● Problem: Once the line with "Lemma mark_changed_runs (f" is found in the entries below, repeat it and each following line exactly, up to and including the line with "- destruct Hs as [H1 H2]. by split.". Add no other lines.

------ The input ------

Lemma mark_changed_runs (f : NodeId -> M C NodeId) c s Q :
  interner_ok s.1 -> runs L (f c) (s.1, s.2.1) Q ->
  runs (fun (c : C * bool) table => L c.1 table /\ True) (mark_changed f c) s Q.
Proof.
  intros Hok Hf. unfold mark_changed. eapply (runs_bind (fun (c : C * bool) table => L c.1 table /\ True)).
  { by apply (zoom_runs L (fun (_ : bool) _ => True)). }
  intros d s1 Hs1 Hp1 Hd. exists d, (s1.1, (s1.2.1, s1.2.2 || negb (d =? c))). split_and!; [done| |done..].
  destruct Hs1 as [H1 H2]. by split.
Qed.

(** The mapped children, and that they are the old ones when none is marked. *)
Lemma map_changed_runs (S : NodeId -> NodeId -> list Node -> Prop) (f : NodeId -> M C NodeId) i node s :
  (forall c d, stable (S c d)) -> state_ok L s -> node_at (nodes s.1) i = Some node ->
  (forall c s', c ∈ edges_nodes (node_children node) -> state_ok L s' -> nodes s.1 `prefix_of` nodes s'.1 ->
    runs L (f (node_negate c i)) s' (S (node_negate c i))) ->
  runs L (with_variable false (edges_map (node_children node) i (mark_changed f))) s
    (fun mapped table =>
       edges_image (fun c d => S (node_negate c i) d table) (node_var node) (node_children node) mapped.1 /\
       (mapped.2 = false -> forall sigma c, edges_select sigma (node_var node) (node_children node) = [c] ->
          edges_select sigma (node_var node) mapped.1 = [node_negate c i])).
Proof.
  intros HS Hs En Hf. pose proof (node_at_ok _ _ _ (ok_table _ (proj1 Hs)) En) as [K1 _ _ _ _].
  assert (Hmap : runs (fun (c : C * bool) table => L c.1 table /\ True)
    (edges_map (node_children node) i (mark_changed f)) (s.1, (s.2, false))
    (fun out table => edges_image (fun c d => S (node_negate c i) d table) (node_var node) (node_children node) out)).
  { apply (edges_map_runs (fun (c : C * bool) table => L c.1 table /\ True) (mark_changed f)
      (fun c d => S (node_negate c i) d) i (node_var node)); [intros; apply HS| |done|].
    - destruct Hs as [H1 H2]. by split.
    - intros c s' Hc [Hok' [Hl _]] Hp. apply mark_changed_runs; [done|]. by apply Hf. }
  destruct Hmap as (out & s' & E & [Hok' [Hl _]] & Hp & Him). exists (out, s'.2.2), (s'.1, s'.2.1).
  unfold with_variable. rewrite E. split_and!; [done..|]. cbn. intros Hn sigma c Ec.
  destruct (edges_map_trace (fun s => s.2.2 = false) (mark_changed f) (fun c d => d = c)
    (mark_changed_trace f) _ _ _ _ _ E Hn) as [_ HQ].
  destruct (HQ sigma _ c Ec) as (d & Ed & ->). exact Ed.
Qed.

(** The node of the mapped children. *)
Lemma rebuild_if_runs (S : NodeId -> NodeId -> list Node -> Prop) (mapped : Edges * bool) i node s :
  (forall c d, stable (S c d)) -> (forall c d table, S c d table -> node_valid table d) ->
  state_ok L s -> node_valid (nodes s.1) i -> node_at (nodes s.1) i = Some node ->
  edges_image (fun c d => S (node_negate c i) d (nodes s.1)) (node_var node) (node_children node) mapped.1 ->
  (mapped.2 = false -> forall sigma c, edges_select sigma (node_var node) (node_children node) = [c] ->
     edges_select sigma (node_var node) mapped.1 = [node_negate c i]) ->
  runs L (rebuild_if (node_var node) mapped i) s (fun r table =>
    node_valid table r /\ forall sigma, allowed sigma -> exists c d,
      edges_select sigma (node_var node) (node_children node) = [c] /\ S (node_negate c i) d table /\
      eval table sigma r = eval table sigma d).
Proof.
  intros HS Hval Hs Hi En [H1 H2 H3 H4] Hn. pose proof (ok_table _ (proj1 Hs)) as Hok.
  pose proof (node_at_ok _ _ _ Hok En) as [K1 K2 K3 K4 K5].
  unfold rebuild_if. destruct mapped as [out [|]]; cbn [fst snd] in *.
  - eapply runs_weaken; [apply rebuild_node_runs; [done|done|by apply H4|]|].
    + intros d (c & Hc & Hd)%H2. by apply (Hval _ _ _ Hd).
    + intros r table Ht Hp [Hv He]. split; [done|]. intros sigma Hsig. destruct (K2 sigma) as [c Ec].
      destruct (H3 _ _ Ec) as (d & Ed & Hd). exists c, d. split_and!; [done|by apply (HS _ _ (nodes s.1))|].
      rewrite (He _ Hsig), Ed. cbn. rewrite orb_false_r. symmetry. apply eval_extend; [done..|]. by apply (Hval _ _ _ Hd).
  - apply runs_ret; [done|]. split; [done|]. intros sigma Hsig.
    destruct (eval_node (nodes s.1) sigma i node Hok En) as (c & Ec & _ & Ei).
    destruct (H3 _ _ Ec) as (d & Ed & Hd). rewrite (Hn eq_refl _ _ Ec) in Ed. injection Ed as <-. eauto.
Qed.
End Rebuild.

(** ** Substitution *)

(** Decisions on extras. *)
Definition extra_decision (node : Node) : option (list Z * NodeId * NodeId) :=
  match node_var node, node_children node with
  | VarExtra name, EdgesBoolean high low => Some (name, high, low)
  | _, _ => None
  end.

------
------ The input ------

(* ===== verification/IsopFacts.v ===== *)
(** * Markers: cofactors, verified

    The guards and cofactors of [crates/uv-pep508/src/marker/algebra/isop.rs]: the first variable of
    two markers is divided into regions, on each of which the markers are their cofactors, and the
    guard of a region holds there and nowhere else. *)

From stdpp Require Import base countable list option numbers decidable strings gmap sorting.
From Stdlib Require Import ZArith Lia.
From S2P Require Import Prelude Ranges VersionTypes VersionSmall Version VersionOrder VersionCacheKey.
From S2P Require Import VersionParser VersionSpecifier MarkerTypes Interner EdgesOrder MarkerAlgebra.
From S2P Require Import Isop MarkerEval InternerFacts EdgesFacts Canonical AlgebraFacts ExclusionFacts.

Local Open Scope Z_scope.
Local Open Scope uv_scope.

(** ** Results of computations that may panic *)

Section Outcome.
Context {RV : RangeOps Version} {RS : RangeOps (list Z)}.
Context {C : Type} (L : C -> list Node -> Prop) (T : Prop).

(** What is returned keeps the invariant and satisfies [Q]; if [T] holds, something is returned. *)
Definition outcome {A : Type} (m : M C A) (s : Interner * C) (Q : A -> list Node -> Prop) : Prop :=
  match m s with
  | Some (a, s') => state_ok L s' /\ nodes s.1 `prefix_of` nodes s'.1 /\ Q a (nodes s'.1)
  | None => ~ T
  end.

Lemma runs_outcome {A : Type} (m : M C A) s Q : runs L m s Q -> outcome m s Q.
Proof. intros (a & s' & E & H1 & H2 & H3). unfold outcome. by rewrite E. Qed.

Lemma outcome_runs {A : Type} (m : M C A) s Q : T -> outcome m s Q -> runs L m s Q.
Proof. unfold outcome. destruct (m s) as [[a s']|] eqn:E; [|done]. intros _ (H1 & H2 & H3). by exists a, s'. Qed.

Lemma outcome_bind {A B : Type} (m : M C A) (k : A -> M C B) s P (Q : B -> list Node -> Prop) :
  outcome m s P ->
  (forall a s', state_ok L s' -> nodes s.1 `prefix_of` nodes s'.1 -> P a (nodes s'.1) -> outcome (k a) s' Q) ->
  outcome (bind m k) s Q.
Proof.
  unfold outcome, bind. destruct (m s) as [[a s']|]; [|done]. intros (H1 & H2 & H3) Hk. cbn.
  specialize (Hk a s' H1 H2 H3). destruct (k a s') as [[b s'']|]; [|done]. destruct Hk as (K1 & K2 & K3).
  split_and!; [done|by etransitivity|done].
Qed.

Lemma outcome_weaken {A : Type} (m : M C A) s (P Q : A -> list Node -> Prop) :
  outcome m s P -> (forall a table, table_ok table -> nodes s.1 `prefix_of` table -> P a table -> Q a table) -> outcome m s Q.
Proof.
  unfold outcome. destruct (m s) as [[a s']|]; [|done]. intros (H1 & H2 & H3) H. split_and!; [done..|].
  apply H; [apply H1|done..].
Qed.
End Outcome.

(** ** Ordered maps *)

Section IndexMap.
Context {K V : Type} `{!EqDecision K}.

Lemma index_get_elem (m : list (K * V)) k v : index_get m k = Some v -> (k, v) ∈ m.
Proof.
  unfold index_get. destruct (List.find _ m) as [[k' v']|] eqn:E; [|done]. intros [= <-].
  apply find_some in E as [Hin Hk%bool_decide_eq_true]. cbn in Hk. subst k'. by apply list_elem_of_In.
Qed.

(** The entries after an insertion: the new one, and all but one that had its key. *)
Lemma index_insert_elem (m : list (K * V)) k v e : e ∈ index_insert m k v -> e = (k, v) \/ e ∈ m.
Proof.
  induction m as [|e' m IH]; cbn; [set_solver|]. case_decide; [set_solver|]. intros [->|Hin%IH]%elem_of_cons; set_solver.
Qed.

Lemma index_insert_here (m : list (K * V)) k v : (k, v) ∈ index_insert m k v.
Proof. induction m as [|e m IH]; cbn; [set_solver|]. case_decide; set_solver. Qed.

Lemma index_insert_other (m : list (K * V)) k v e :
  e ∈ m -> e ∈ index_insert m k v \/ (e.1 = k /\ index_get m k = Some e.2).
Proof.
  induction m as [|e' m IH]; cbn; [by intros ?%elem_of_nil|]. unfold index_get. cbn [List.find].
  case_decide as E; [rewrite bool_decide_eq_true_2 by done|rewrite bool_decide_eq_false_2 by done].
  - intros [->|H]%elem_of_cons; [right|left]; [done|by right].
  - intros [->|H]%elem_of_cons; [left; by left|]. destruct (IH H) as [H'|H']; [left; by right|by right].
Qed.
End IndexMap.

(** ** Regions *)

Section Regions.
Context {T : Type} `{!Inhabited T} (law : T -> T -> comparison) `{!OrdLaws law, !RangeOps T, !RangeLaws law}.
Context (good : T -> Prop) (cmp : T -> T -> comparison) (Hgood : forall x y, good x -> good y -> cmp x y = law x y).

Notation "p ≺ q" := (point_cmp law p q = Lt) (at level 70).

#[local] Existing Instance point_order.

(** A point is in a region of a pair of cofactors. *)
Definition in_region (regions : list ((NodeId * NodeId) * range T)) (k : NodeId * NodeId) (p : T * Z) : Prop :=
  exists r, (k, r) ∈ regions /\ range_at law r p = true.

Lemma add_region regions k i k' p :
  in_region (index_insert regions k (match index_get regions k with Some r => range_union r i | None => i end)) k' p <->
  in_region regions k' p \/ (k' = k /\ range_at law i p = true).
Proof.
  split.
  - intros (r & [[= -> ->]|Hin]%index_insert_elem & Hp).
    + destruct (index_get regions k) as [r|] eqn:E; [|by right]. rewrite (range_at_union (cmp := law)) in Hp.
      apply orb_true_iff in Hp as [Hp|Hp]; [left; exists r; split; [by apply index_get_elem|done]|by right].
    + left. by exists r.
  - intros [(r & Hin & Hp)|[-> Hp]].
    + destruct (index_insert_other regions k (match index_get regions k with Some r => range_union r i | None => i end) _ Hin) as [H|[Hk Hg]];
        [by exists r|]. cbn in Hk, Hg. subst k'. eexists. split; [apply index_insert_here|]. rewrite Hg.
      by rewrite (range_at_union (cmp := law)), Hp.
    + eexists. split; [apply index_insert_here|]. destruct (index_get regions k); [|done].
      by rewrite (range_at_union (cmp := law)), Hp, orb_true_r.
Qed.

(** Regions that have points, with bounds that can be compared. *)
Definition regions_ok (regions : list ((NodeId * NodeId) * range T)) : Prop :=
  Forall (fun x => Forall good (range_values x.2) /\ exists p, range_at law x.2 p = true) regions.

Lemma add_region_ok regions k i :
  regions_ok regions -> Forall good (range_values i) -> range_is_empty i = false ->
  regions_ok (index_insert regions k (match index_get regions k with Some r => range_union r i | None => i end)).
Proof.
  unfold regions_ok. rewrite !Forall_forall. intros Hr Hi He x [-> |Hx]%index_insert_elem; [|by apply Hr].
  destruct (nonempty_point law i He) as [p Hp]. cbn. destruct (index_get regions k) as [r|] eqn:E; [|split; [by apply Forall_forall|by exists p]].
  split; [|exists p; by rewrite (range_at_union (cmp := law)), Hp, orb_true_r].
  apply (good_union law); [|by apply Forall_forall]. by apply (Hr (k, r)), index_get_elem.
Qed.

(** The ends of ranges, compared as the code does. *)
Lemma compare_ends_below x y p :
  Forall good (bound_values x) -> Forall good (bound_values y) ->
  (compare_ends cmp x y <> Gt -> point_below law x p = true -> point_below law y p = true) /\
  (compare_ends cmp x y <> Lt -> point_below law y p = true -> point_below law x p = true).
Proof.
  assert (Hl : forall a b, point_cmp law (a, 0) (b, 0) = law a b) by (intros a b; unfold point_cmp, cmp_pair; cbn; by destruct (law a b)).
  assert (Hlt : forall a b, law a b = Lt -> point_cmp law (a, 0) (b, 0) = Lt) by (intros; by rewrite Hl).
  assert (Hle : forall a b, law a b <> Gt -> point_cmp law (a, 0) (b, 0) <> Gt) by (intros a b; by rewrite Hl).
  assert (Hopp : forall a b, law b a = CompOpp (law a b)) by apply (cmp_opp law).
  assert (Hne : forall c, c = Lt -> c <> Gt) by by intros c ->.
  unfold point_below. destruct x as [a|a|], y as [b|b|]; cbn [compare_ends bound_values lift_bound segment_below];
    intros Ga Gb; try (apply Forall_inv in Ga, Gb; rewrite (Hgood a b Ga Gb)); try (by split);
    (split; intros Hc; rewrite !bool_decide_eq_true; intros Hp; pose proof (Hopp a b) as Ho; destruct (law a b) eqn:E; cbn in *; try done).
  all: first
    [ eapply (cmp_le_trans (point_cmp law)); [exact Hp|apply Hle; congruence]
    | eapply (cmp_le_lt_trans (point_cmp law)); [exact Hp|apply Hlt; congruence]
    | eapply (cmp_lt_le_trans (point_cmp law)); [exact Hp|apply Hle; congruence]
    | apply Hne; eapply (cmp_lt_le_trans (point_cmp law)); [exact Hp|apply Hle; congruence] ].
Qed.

------
------ The input ------

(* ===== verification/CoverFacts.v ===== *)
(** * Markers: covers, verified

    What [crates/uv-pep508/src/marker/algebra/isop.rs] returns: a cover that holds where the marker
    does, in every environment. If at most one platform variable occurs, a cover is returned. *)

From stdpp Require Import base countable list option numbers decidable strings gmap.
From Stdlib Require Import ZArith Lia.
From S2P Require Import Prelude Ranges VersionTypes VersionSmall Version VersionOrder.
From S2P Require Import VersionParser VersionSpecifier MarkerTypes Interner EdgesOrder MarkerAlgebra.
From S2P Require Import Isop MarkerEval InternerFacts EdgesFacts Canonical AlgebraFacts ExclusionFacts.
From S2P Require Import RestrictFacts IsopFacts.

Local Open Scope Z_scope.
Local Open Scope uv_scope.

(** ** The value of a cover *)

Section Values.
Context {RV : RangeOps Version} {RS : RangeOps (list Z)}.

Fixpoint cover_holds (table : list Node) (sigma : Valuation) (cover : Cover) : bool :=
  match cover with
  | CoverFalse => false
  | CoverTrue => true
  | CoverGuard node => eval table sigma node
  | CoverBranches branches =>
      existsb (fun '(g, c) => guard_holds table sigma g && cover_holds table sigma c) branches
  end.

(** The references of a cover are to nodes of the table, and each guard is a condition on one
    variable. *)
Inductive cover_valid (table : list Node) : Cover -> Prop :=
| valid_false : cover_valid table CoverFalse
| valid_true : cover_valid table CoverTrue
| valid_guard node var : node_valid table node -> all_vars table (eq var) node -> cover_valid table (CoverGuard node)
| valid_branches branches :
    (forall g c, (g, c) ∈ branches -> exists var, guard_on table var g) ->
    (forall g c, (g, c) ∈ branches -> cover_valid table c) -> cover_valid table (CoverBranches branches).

------

● Answer section:
Lemma mark_changed_runs (f : NodeId -> M C NodeId) c s Q :
  interner_ok s.1 -> runs L (f c) (s.1, s.2.1) Q ->
  runs (fun (c : C * bool) table => L c.1 table /\ True) (mark_changed f c) s Q.
Proof.
  intros Hok Hf. unfold mark_changed. eapply (runs_bind (fun (c : C * bool) table => L c.1 table /\ True)).
  { by apply (zoom_runs L (fun (_ : bool) _ => True)). }
  intros d s1 Hs1 Hp1 Hd. exists d, (s1.1, (s1.2.1, s1.2.2 || negb (d =? c))). split_and!; [done| |done..].
  destruct Hs1 as [H1 H2]. by split.
Qed.

(** The mapped children, and that they are the old ones when none is marked. *)
Lemma map_changed_runs (S : NodeId -> NodeId -> list Node -> Prop) (f : NodeId -> M C NodeId) i node s :
  (forall c d, stable (S c d)) -> state_ok L s -> node_at (nodes s.1) i = Some node ->
  (forall c s', c ∈ edges_nodes (node_children node) -> state_ok L s' -> nodes s.1 `prefix_of` nodes s'.1 ->
    runs L (f (node_negate c i)) s' (S (node_negate c i))) ->
  runs L (with_variable false (edges_map (node_children node) i (mark_changed f))) s
    (fun mapped table =>
       edges_image (fun c d => S (node_negate c i) d table) (node_var node) (node_children node) mapped.1 /\
       (mapped.2 = false -> forall sigma c, edges_select sigma (node_var node) (node_children node) = [c] ->
          edges_select sigma (node_var node) mapped.1 = [node_negate c i])).
Proof.
  intros HS Hs En Hf. pose proof (node_at_ok _ _ _ (ok_table _ (proj1 Hs)) En) as [K1 _ _ _ _].
  assert (Hmap : runs (fun (c : C * bool) table => L c.1 table /\ True)
    (edges_map (node_children node) i (mark_changed f)) (s.1, (s.2, false))
    (fun out table => edges_image (fun c d => S (node_negate c i) d table) (node_var node) (node_children node) out)).
  { apply (edges_map_runs (fun (c : C * bool) table => L c.1 table /\ True) (mark_changed f)
      (fun c d => S (node_negate c i) d) i (node_var node)); [intros; apply HS| |done|].
    - destruct Hs as [H1 H2]. by split.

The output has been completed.